> **BRIEF**: What follows is a set of records; give them all back exactly.

(Saved data entries)
(** * Better-Perplexity: the research and verification pipeline

    A shallow embedding of the planner, the retriever, the verifier, the
    generation providers' JSON recovery and the orchestrator's retrieval and
    caching stages, with the properties the specification states about them;
    and of the rate limiter, the page fetcher, the extraction of claims, the
    providers' streams and the handler from the body of the request, with
    further properties of the code.

    Conventions of the embedding.
    - A JavaScript string is a [string]: a sequence of code units, one
      [ascii] each, so the model covers the code units below 256 (Latin-1).
    - A JavaScript [number] that the code uses as a count, an index, a
      status or a time in milliseconds is a [Z].  A score is a double; the
      model keeps its exact value as a [Q] and rounds every quotient and
      every decimal literal to the nearest double ([to_double]).
    - A [Set<string>] is a [gset string]; the in-memory cache is a [gmap].
    - A function that can throw returns [Exn]; try/catch is [try_catch].
    - What the outside world answers (search results, pages, documents,
      completions, clock readings, the order in which suspended workers
      resume) is an argument of the model: an [Env] for one [research]
      call, a [RunEnv] for one request. *)

From Stdlib Require Import ZArith QArith Qround Lia Lqa Ascii String.
From stdpp Require Import base decidable option list gmap strings sorting.

Set Warnings "-clear-no-such-hyp,-register-all".

Local Open Scope string_scope.
Local Open Scope list_scope.
Local Open Scope Z_scope.

(** ** Exceptions *)

Inductive Error :=
  | NoJsonError          (* "Model did not return JSON." *)
  | MalformedJsonError   (* "Model returned malformed JSON." *)
  | SyntaxError          (* thrown by JSON.parse *)
  | ZodError             (* thrown by a schema's parse *)
  | TypeError            (* property read on undefined, invalid URL *)
  | UpstreamError.       (* a failed or timed out network call *)

Inductive Exn (A : Type) :=
  | Ok (a : A)
  | Throw (e : Error).
Arguments Ok {A} a.
Arguments Throw {A} e.

Definition bindE {A B} (m : Exn A) (k : A -> Exn B) : Exn B :=
  match m with
  | Ok a => k a
  | Throw e => Throw e
  end.

Definition try_catch {A} (body : Exn A) (handler : Error -> Exn A) : Exn A :=
  match body with
  | Ok a => Ok a
  | Throw e => handler e
  end.

Notation "'let!' x ':=' m 'in' k" := (bindE m (fun x => k))
  (at level 10, x name, m at level 100, k at level 200).

(** ** The string and array primitives of the platform *)

Module JS.

Definition code (c : ascii) : Z := Z.of_N (N_of_ascii c).

(** White space as [trim] and the regular expression class [\s] see it. *)
Definition is_space (c : ascii) : bool :=
  let n := code c in
  ((9 <=? n) && (n <=? 13)) || (n =? 32) || (n =? 160).

Definition is_upper (c : ascii) : bool :=
  let n := code c in
  ((65 <=? n) && (n <=? 90))
  || ((192 <=? n) && (n <=? 222) && negb (n =? 215)).

Definition lower_char (c : ascii) : ascii :=
  if is_upper c then ascii_of_N (Z.to_N (code c + 32)) else c.

Fixpoint toLowerCase (s : string) : string :=
  match s with
  | EmptyString => EmptyString
  | String c r => String (lower_char c) (toLowerCase r)
  end.

Fixpoint trimStart (s : string) : string :=
  match s with
  | EmptyString => EmptyString
  | String c r => if is_space c then trimStart r else s
  end.

Fixpoint trimEnd (s : string) : string :=
  match s with
  | EmptyString => EmptyString
  | String c r =>
      match trimEnd r with
      | EmptyString => if is_space c then EmptyString else String c EmptyString
      | r' => String c r'
      end
  end.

> **WRITTEN RESPONSE**:
(** * Better-Perplexity: the research and verification pipeline

    A shallow embedding of the planner, the retriever, the verifier, the
    generation providers' JSON recovery and the orchestrator's retrieval and
    caching stages, with the properties the specification states about them;
    and of the rate limiter, the page fetcher, the extraction of claims, the
    providers' streams and the handler from the body of the request, with
    further properties of the code.

    Conventions of the embedding.
    - A JavaScript string is a [string]: a sequence of code units, one
      [ascii] each, so the model covers the code units below 256 (Latin-1).
    - A JavaScript [number] that the code uses as a count, an index, a
      status or a time in milliseconds is a [Z].  A score is a double; the
      model keeps its exact value as a [Q] and rounds every quotient and
      every decimal literal to the nearest double ([to_double]).
    - A [Set<string>] is a [gset string]; the in-memory cache is a [gmap].
    - A function that can throw returns [Exn]; try/catch is [try_catch].
    - What the outside world answers (search results, pages, documents,
      completions, clock readings, the order in which suspended workers
      resume) is an argument of the model: an [Env] for one [research]
      call, a [RunEnv] for one request. *)

From Stdlib Require Import ZArith QArith Qround Lia Lqa Ascii String.
From stdpp Require Import base decidable option list gmap strings sorting.

Set Warnings "-clear-no-such-hyp,-register-all".

Local Open Scope string_scope.
Local Open Scope list_scope.
Local Open Scope Z_scope.

(** ** Exceptions *)

Inductive Error :=
  | NoJsonError          (* "Model did not return JSON." *)
  | MalformedJsonError   (* "Model returned malformed JSON." *)
  | SyntaxError          (* thrown by JSON.parse *)
  | ZodError             (* thrown by a schema's parse *)
  | TypeError            (* property read on undefined, invalid URL *)
  | UpstreamError.       (* a failed or timed out network call *)

Inductive Exn (A : Type) :=
  | Ok (a : A)
  | Throw (e : Error).
Arguments Ok {A} a.
Arguments Throw {A} e.

Definition bindE {A B} (m : Exn A) (k : A -> Exn B) : Exn B :=
  match m with
  | Ok a => k a
  | Throw e => Throw e
  end.

Definition try_catch {A} (body : Exn A) (handler : Error -> Exn A) : Exn A :=
  match body with
  | Ok a => Ok a
  | Throw e => handler e
  end.

Notation "'let!' x ':=' m 'in' k" := (bindE m (fun x => k))
  (at level 10, x name, m at level 100, k at level 200).

(** ** The string and array primitives of the platform *)

Module JS.

Definition code (c : ascii) : Z := Z.of_N (N_of_ascii c).

(** White space as [trim] and the regular expression class [\s] see it. *)
Definition is_space (c : ascii) : bool :=
  let n := code c in
  ((9 <=? n) && (n <=? 13)) || (n =? 32) || (n =? 160).

Definition is_upper (c : ascii) : bool :=
  let n := code c in
  ((65 <=? n) && (n <=? 90))
  || ((192 <=? n) && (n <=? 222) && negb (n =? 215)).

Definition lower_char (c : ascii) : ascii :=
  if is_upper c then ascii_of_N (Z.to_N (code c + 32)) else c.

Fixpoint toLowerCase (s : string) : string :=
  match s with
  | EmptyString => EmptyString
  | String c r => String (lower_char c) (toLowerCase r)
  end.

Fixpoint trimStart (s : string) : string :=
  match s with
  | EmptyString => EmptyString
  | String c r => if is_space c then trimStart r else s
  end.

Fixpoint trimEnd (s : string) : string :=
  match s with
  | EmptyString => EmptyString
  | String c r =>
      match trimEnd r with
      | EmptyString => if is_space c then EmptyString else String c EmptyString
      | r' => String c r'
      end
  end.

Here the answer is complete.